TASK INSTRUCTIONS:
Copy out the entries below exactly as they stand, but only from the line containing "(** The remaining" through the line containing "[n <= d / 29 + 1/2".

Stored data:
★ ★ ★ ★

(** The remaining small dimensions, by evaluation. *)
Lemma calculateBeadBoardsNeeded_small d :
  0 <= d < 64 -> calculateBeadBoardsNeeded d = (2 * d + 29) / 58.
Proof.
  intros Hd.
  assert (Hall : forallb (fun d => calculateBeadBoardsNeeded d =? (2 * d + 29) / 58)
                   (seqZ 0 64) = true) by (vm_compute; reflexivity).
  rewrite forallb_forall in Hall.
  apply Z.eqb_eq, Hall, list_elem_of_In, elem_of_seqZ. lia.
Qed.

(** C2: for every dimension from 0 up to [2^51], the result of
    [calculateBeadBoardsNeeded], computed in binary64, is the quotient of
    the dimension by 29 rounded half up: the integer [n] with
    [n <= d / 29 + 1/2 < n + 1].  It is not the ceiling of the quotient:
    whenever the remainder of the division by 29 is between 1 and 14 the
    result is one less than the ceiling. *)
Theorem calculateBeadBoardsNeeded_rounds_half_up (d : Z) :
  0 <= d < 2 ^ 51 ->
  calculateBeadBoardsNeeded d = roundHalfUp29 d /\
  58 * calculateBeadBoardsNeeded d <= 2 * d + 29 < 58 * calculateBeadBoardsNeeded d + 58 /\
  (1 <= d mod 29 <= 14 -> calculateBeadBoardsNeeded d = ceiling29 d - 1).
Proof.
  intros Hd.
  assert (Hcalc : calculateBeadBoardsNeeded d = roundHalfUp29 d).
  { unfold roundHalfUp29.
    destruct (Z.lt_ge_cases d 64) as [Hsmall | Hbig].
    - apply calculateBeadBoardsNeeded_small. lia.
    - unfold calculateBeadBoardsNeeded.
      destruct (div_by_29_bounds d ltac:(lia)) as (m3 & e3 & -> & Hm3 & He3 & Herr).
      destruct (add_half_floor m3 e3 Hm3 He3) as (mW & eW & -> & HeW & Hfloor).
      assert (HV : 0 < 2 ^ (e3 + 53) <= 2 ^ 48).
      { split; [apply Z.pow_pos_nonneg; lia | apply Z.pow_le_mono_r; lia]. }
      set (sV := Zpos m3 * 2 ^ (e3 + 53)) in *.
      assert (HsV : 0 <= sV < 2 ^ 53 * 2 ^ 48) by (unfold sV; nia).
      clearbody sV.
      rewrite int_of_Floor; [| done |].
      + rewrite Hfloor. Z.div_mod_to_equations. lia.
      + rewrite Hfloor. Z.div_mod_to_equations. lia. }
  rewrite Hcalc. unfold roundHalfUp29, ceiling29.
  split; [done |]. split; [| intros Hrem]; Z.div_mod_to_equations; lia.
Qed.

★ ★ ★ ★

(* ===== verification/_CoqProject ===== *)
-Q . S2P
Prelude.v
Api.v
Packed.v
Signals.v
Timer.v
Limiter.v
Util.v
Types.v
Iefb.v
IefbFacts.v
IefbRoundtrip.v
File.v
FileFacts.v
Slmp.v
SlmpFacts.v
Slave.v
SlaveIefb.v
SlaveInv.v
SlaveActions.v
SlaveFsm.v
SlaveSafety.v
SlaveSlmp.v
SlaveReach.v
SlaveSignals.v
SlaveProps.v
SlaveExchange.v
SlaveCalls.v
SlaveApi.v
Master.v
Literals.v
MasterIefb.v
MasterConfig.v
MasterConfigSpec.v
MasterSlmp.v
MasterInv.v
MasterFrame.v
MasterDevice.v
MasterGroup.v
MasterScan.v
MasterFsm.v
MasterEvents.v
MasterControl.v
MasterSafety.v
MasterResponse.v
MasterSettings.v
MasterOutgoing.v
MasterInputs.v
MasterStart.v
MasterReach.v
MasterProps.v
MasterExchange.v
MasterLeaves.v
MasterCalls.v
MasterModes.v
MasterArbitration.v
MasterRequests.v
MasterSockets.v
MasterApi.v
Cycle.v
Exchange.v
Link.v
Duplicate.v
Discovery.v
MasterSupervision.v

★ ★ ★ ★

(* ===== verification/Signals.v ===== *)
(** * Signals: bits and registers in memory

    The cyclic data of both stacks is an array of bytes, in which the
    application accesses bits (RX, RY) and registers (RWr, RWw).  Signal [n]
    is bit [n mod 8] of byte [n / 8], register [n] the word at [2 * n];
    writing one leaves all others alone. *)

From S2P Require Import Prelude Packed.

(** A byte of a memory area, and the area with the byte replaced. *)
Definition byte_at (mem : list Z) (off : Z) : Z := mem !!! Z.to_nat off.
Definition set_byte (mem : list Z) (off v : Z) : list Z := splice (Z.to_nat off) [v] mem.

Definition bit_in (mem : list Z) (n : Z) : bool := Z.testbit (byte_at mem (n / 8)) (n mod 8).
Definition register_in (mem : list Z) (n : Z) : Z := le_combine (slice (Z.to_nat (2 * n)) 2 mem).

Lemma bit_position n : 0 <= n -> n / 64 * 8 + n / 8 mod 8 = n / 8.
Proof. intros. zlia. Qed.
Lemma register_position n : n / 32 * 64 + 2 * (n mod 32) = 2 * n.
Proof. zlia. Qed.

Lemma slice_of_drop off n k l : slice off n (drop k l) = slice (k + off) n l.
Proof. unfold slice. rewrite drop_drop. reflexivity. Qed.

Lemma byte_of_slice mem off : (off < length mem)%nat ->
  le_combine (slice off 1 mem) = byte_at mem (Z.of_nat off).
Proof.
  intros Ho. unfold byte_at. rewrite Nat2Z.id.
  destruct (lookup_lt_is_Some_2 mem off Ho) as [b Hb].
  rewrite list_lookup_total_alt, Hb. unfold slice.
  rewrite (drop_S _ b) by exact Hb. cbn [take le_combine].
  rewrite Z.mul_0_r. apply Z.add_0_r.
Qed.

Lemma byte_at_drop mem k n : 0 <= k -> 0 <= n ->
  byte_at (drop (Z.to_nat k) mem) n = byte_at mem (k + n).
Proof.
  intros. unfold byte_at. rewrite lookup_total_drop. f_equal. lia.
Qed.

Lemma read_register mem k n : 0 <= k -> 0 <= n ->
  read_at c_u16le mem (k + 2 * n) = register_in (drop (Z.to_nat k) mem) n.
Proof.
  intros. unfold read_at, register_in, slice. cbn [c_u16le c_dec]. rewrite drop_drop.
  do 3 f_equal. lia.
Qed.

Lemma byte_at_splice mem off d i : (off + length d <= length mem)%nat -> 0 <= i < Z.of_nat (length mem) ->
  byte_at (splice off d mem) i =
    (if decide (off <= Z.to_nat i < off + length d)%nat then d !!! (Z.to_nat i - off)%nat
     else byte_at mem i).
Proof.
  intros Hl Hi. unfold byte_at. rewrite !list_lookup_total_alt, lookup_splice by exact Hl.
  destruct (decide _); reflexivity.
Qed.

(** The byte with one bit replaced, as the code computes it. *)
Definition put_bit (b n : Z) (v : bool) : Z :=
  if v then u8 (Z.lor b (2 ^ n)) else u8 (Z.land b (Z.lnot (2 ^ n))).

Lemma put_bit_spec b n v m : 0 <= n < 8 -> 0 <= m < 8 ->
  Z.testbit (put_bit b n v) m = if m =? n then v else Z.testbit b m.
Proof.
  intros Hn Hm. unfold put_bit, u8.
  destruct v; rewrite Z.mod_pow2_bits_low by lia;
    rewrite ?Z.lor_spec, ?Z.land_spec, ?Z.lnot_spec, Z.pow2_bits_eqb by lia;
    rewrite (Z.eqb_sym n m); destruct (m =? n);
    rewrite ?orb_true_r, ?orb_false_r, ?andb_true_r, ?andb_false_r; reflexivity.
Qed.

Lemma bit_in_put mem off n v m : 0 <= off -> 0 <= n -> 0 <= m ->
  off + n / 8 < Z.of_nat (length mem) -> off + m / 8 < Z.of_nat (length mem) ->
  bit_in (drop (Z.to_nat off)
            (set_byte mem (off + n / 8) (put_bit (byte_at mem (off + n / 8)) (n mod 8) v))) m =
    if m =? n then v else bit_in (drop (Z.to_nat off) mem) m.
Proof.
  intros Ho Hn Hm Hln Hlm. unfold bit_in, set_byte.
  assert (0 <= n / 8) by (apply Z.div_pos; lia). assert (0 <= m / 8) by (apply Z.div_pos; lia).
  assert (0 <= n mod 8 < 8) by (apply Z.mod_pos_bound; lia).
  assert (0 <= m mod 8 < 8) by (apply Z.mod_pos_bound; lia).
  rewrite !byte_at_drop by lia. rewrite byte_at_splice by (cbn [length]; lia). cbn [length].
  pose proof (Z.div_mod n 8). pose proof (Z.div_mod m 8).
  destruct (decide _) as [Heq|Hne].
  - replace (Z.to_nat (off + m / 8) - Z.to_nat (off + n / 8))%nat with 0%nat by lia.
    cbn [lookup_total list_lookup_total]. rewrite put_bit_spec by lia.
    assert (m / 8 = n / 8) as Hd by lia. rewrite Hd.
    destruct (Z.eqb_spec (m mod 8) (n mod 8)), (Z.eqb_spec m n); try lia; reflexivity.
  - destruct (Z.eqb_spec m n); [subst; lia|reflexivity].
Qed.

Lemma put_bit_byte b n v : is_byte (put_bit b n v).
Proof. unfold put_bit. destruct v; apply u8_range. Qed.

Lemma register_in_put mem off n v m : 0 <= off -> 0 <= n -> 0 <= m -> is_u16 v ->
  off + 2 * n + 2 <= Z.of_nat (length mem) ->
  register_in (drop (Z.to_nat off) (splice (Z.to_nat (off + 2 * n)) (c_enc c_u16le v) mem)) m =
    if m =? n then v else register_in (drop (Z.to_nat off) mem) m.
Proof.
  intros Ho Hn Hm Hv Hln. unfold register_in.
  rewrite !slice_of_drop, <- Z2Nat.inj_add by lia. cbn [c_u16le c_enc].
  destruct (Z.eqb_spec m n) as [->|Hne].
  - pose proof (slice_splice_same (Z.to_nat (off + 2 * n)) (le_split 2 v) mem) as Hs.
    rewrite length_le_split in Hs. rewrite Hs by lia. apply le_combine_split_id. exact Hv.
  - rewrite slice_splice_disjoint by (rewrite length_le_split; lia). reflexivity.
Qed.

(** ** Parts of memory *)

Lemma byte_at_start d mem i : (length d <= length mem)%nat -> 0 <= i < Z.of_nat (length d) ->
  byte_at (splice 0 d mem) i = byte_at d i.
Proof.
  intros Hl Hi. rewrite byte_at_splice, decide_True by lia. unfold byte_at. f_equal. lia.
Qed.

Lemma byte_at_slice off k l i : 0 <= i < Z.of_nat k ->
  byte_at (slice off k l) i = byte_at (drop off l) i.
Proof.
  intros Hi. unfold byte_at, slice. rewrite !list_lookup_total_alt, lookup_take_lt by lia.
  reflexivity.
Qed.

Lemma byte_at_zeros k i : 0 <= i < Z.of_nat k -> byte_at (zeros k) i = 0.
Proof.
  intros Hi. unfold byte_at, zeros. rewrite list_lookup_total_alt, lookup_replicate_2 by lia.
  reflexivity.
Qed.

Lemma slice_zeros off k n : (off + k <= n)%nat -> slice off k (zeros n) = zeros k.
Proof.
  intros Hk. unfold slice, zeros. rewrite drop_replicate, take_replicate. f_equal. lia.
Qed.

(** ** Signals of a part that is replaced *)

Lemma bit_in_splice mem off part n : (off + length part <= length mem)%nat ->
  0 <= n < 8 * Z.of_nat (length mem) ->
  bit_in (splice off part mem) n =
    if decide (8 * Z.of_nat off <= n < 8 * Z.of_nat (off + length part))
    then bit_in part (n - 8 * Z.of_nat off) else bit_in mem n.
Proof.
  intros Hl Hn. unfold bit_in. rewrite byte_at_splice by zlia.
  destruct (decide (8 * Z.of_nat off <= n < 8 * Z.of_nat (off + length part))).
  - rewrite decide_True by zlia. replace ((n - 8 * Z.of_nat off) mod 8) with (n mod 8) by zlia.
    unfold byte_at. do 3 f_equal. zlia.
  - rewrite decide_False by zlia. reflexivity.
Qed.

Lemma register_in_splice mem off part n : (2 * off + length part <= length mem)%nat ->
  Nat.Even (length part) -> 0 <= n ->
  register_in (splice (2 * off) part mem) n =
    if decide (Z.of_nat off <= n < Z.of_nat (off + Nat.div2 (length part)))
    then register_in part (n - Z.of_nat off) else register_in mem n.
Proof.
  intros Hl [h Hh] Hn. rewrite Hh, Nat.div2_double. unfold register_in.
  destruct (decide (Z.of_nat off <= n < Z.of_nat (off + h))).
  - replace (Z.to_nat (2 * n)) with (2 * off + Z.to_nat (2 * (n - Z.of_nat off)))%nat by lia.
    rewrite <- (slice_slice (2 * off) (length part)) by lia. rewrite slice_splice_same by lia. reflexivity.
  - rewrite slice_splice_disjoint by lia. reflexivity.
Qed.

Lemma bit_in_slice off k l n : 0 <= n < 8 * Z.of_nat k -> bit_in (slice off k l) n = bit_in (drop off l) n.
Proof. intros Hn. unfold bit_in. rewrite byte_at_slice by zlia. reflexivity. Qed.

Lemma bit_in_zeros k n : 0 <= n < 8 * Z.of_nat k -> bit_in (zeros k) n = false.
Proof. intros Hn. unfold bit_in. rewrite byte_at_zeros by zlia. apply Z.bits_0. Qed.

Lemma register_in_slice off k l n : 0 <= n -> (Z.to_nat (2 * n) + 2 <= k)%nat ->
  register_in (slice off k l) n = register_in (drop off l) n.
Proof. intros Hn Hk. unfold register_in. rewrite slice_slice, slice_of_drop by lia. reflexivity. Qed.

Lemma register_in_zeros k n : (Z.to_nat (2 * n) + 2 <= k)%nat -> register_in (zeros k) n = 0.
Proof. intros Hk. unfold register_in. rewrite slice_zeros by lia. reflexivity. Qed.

★ ★ ★ ★

ANSWER TO THIS EXERCISE:
(** The remaining small dimensions, by evaluation. *)
Lemma calculateBeadBoardsNeeded_small d :
  0 <= d < 64 -> calculateBeadBoardsNeeded d = (2 * d + 29) / 58.
Proof.
  intros Hd.
  assert (Hall : forallb (fun d => calculateBeadBoardsNeeded d =? (2 * d + 29) / 58)
                   (seqZ 0 64) = true) by (vm_compute; reflexivity).
  rewrite forallb_forall in Hall.
  apply Z.eqb_eq, Hall, list_elem_of_In, elem_of_seqZ. lia.
Qed.

(** C2: for every dimension from 0 up to [2^51], the result of
    [calculateBeadBoardsNeeded], computed in binary64, is the quotient of
    the dimension by 29 rounded half up: the integer [n] with
    [n <= d / 29 + 1/2 < n + 1].  It is not the ceiling of the quotient:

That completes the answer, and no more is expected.